Antonio Gramsci desenvolveu o conceito de nazionale-popolare para indicar o que é nacional e popular. Inicialmente, ele o relacionou especificamente a produções culturais: obras literárias ou artísticas que expressam as características distintivas da cultura nacional e são reconhecidas como representativas pelas classes populares. Hoje usamos o termo “nacional-popular” em um sentido mais geral para nos referirmos a todos aqueles traços culturais, estéticos, comportamentais e habituais difundidos entre as pessoas comuns de um determinado país. No entanto, o conceito nos escritos de Gramsci também vai além de sua dimensão cultural e diz respeito à identificação das massas populares com um projeto nacional comum. Para Gramsci, a luta revolucionária não deve cair no “cosmopolitismo e antipatriotismo mais superficiais”. Em vez disso, deve forjar um vínculo sentimental com o “povo-nação”. Gramsci acreditava que todo movimento revolucionário que se esforça para governar deve incorporar e se identificar com o próprio país, e esse princípio também deve ser aplicado à classe trabalhadora em sua luta hegemônica contra a burguesia. Essa reflexão não surgiu no vácuo; já estava esboçado no Manifesto Comunista de 1848, quando Marx e Engels escreveram que o proletariado, para alcançar a vitória, “deve constituir a si próprio como nação” e é, portanto, “ele próprio nacional, embora não no sentido burguês da palavra”. Pode-se ouvir nessas linhas o eco da Revolução Francesa, com o Terceiro Estado se transformando em nação. Mas há diferentes sentidos de ser nacional.

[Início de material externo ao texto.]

Lemma xtime_byte x : byte x -> byte (xtime x).
Proof.
  intros Hx. enough (((0 <=? xtime x) && (xtime x <? 256)) = true)
    by (bool_to_prop; unfold uint; lia).
  by apply (byte_forall (fun x => (0 <=? xtime x) && (xtime x <? 256)));
    [vm_compute|].
Qed.
#[export] Hint Resolve xtime_byte : aes.

Lemma xtime_lxor x y : xtime (Z.lxor x y) = Z.lxor (xtime x) (xtime y).
Proof.
  unfold xtime. rewrite Z.lxor_spec.
  assert (2 * Z.lxor x y = Z.lxor (2 * x) (2 * y)) as ->.
  { rewrite !(Z.mul_comm 2). change 2 with (2 ^ 1).
    rewrite <- !Z.shiftl_mul_pow2 by lia. apply Z.shiftl_lxor. }
  destruct (Z.testbit x 7), (Z.testbit y 7); simpl; xor_solve.
Qed.

Lemma gmul_byte p x : byte x -> byte (gmul p x).
Proof. intros Hx. induction p; simpl; auto with aes. Qed.
#[export] Hint Resolve gmul_byte : aes.

Lemma gmul_lxor p x y : gmul p (Z.lxor x y) = Z.lxor (gmul p x) (gmul p y).
Proof.
  induction p as [p IH|p IH|]; simpl; [..|done]; rewrite IH, xtime_lxor; [|done].
  xor_solve.
Qed.

(** [ginv] is the inverse of the field. *)
Lemma ginv_correct x : byte x -> x <> 0 -> gmulZ x (ginv x) = 1.
Proof.
  intros Hx Hn. enough ((if x =? 0 then 1 else gmulZ x (ginv x)) = 1) as E.
  { destruct (x =? 0) eqn:?; bool_to_prop; done. }
  by_bytes x.
Qed.

(** ** Blocks *)

(** A block: sixteen bytes; byte [r] of column [c] is at index [r + 4 * c]. *)
Definition is_block (s : list Z) : Prop := length s = 16%nat /\ Forall byte s.

Lemma block_inv (P : list Z -> Prop) :
  (forall b0 b1 b2 b3 b4 b5 b6 b7 b8 b9 b10 b11 b12 b13 b14 b15,
     byte b0 -> byte b1 -> byte b2 -> byte b3 -> byte b4 -> byte b5 -> byte b6 ->
     byte b7 -> byte b8 -> byte b9 -> byte b10 -> byte b11 -> byte b12 ->
     byte b13 -> byte b14 -> byte b15 ->
     P [b0; b1; b2; b3; b4; b5; b6; b7; b8; b9; b10; b11; b12; b13; b14; b15]) ->
  forall s, is_block s -> P s.
Proof.
  intros H s [Hl Hf].
  do 16 (destruct s as [|? s]; [discriminate Hl|]).
  destruct s; [|discriminate Hl]. decompose_Forall. by apply H.
Qed.

Ltac destruct_block :=
  match goal with
  | H : is_block ?s |- _ => revert H; revert s; apply block_inv; intros
  end.

(** ** The steps of a round *)

Definition SubBytes (S : Z -> Z) (s : list Z) : list Z := map S s.

(** Row [r] rotates left by [r] columns. *)
Definition ShiftRows (s : list Z) : list Z :=
  map (fun i => s !!! ((i + 4 * (i mod 4)) mod 16)%nat) (seq 0 16).

Definition InvShiftRows (s : list Z) : list Z :=
  map (fun i => s !!! ((i + 12 * (i mod 4)) mod 16)%nat) (seq 0 16).

(** Every column times the polynomial with the circulant row [c0 c1 c2 c3]. *)
Definition mix (c0 c1 c2 c3 : positive) (s : list Z) : list Z :=
  map (fun i =>
    let a k := s !!! (4 * (i / 4) + (i + k) mod 4)%nat in
    Z.lxor (Z.lxor (Z.lxor (gmul c0 (a 0%nat)) (gmul c1 (a 1%nat)))
      (gmul c2 (a 2%nat))) (gmul c3 (a 3%nat))) (seq 0 16).

Definition MixColumns : list Z -> list Z := mix 2 3 1 1.
Definition InvMixColumns : list Z -> list Z := mix 14 11 13 9.

Definition AddRoundKey (k s : list Z) : list Z := zip_with Z.lxor s k.

(** ** The cipher and the equivalent inverse cipher *)

Definition round (S : Z -> Z) (s k : list Z) : list Z :=
  AddRoundKey k (MixColumns (ShiftRows (SubBytes S s))).

Definition last_round (S : Z -> Z) (s k : list Z) : list Z :=
  AddRoundKey k (ShiftRows (SubBytes S s)).

Definition inv_round (Si : Z -> Z) (s k : list Z) : list Z :=
  AddRoundKey k (InvMixColumns (InvShiftRows (SubBytes Si s))).

Definition inv_last_round (Si : Z -> Z) (s k : list Z) : list Z :=
  AddRoundKey k (InvShiftRows (SubBytes Si s)).

(** [Cipher S k0 ks kn]: the first key, one full round per key of [ks], the
    last round. *)
Definition Cipher (S : Z -> Z) (k0 : list Z) (ks : list (list Z)) (kn : list Z)
    (s : list Z) : list Z :=
  last_round S (fold_left (round S) ks (AddRoundKey k0 s)) kn.

Definition EqInvCipher (Si : Z -> Z) (k0 : list Z) (ks : list (list Z))
    (kn : list Z) (s : list Z) : list Z :=
  inv_last_round Si (fold_left (inv_round Si) ks (AddRoundKey k0 s)) kn.

(** ** The steps keep blocks and invert each other *)

Ltac block_goal := split; [done|]; cbn;
  repeat first [apply Forall_nil_2 | apply Forall_cons_2]; auto 12 with aes.

Lemma ShiftRows_block s : is_block s -> is_block (ShiftRows s).
Proof. intros. destruct_block. block_goal. Qed.

Lemma InvShiftRows_block s : is_block s -> is_block (InvShiftRows s).
Proof. intros. destruct_block. block_goal. Qed.

Lemma mix_block c0 c1 c2 c3 s : is_block s -> is_block (mix c0 c1 c2 c3 s).
Proof. intros. destruct_block. block_goal. Qed.

Lemma SubBytes_block S s :
  (forall x, byte x -> byte (S x)) -> is_block s -> is_block (SubBytes S s).
Proof. intros. destruct_block. block_goal. Qed.

Lemma AddRoundKey_block k s : is_block k -> is_block s -> is_block (AddRoundKey k s).
Proof.
  intros [Hk Hk'] [Hs Hs']. split; [unfold AddRoundKey; rewrite length_zip_with; lia|].
  apply Forall_lookup. intros i x Hx. apply lookup_zip_with_Some in Hx.
  destruct Hx as (a & b & -> & Ha & Hb). rewrite Forall_lookup in Hs', Hk'.
  eauto with aes.
Qed.

#[export] Hint Resolve ShiftRows_block InvShiftRows_block mix_block SubBytes_block
  AddRoundKey_block : aes.

Lemma InvShiftRows_ShiftRows s : is_block s -> InvShiftRows (ShiftRows s) = s.
Proof. intros. destruct_block. reflexivity. Qed.

Lemma SubBytes_inv S Si s :
  (forall x, byte x -> Si (S x) = x) -> is_block s -> SubBytes Si (SubBytes S s) = s.
Proof. intros HS ?. destruct_block. cbn. by rewrite !HS. Qed.

Lemma InvSub_Shift_comm Si s :
  is_block s -> SubBytes Si (ShiftRows s) = ShiftRows (SubBytes Si s).
Proof. intros. destruct_block. reflexivity. Qed.

Lemma AddRoundKey_invol k s : is_block k -> is_block s -> AddRoundKey k (AddRoundKey k s) = s.
Proof.
  intros [Hk _] [Hs _]. apply list_eq. intros i. unfold AddRoundKey.
  rewrite !lookup_zip_with. destruct (s !! i) as [x|] eqn:Hi; simpl; [|done].
  destruct (lookup_lt_is_Some_2 k i) as [y Hy].
  { apply lookup_lt_Some in Hi. lia. }
  rewrite Hy. simpl. f_equal. rewrite Z.lxor_assoc, Z.lxor_nilpotent. apply Z.lxor_0_r.
Qed.

(** One byte of the product of the two circulant matrices is the identity:
    the coefficients, checked on all bytes. *)
Lemma gmul_inv_coeffs x :
  byte x ->
  let x4 a b c d := Z.lxor (Z.lxor (Z.lxor a b) c) d in
  x4 (gmul 14 (gmul 2 x)) (gmul 11 x) (gmul 13 x) (gmul 9 (gmul 3 x)) = x /\
  x4 (gmul 14 (gmul 3 x)) (gmul 11 (gmul 2 x)) (gmul 13 x) (gmul 9 x) = 0 /\
  x4 (gmul 14 x) (gmul 11 (gmul 3 x)) (gmul 13 (gmul 2 x)) (gmul 9 x) = 0 /\
  x4 (gmul 14 x) (gmul 11 x) (gmul 13 (gmul 3 x)) (gmul 9 (gmul 2 x)) = 0.
Proof.
  intros Hx x4. repeat apply conj; by_bytes x.
Qed.

(** One output byte of InvMixColumns after MixColumns, from a column that
    starts with [a]. *)
Lemma mix_col_inv a b c d :
  byte a -> byte b -> byte c -> byte d ->
  let x4 a b c d := Z.lxor (Z.lxor (Z.lxor a b) c) d in
  let m a b c d := x4 (gmul 2 a) (gmul 3 b) (gmul 1 c) (gmul 1 d) in
  x4 (gmul 14 (m a b c d)) (gmul 11 (m b c d a)) (gmul 13 (m c d a b))
     (gmul 9 (m d a b c)) = a.
Proof.
  intros Ha Hb Hc Hd x4 m. unfold m, x4.
  rewrite !gmul_lxor.
  change (gmul 1) with (fun x : Z => x). cbv beta.
  destruct (gmul_inv_coeffs a Ha) as (Ea & _).
  destruct (gmul_inv_coeffs b Hb) as (_ & Eb & _).
  destruct (gmul_inv_coeffs c Hc) as (_ & _ & Ec & _).
  destruct (gmul_inv_coeffs d Hd) as (_ & _ & _ & Ed). cbv zeta in *.
  match type of (conj Ea (conj Eb (conj Ec Ed))) with
  | ?p = _ /\ ?q = _ /\ ?r = _ /\ ?t = _ => transitivity (x4 p q r t)
  end; [unfold x4; xor_solve|].
  rewrite Ea, Eb, Ec, Ed. unfold x4. by rewrite !Z.lxor_0_r.
Qed.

Exemplos dessa dimensão nacional-popular são infinitos na história da esquerda do século XX. Os partidos comunistas e da classe trabalhadora do século passado estavam profundamente enraizados nas tradições, história e cultura de seus respectivos países. Este não era um nacionalismo severo ou conservador, mas uma combinação de amor à pátria com a necessidade imperativa de amizade entre todos os povos; a identidade nacional era parte integrante da identidade política sem minar o compromisso com o socialismo, o progresso e o internacionalismo.
Este é precisamente o aspecto que Jean-Paul Sartre identificou como a chave para o sucesso do Partido Comunista Italiano (PCI) do pós-guerra, que se tornou o partido comunista mais forte de toda a Europa Ocidental. Como relata a comunista italiana de longa data Luciana Castellina, Sartre disse durante uma de suas visitas à Itália: “Agora entendo [por que o PCI é tão forte], o PCI é a Itália!” Com isso, Sartre quis dizer que o partido não era uma vanguarda separada, mas um corpo moldado pelas mesmas emoções, comportamentos e memórias do povo italiano em geral.
A história do antifascismo do século XX também está imbuída de patriotismo. Os exemplos são numerosos, desde os partisans comunistas italianos, que receberam o nome do herói nacional Giuseppe Garibaldi e que lutaram contra os fascistas “traidores da pátria”, até os comunistas portugueses sob o regime de António de Oliveira Salazar. Como disse seu líder Álvaro Cunhal em 1946, é
nas lutas contra o fascismo instalado no poder que as classes trabalhadoras reencontraram sua pátria: Portugal que luta pela liberdade e pela democracia, Portugal que aspira ao bem-estar, ao progresso e à cultura, Portugal que quer um lugar honroso no mundo das nações democráticas. Lutando contra o fascismo, o povo português aprende a cantar a Portuguesa [o hino nacional] e aprende a empunhar a bandeira nacional.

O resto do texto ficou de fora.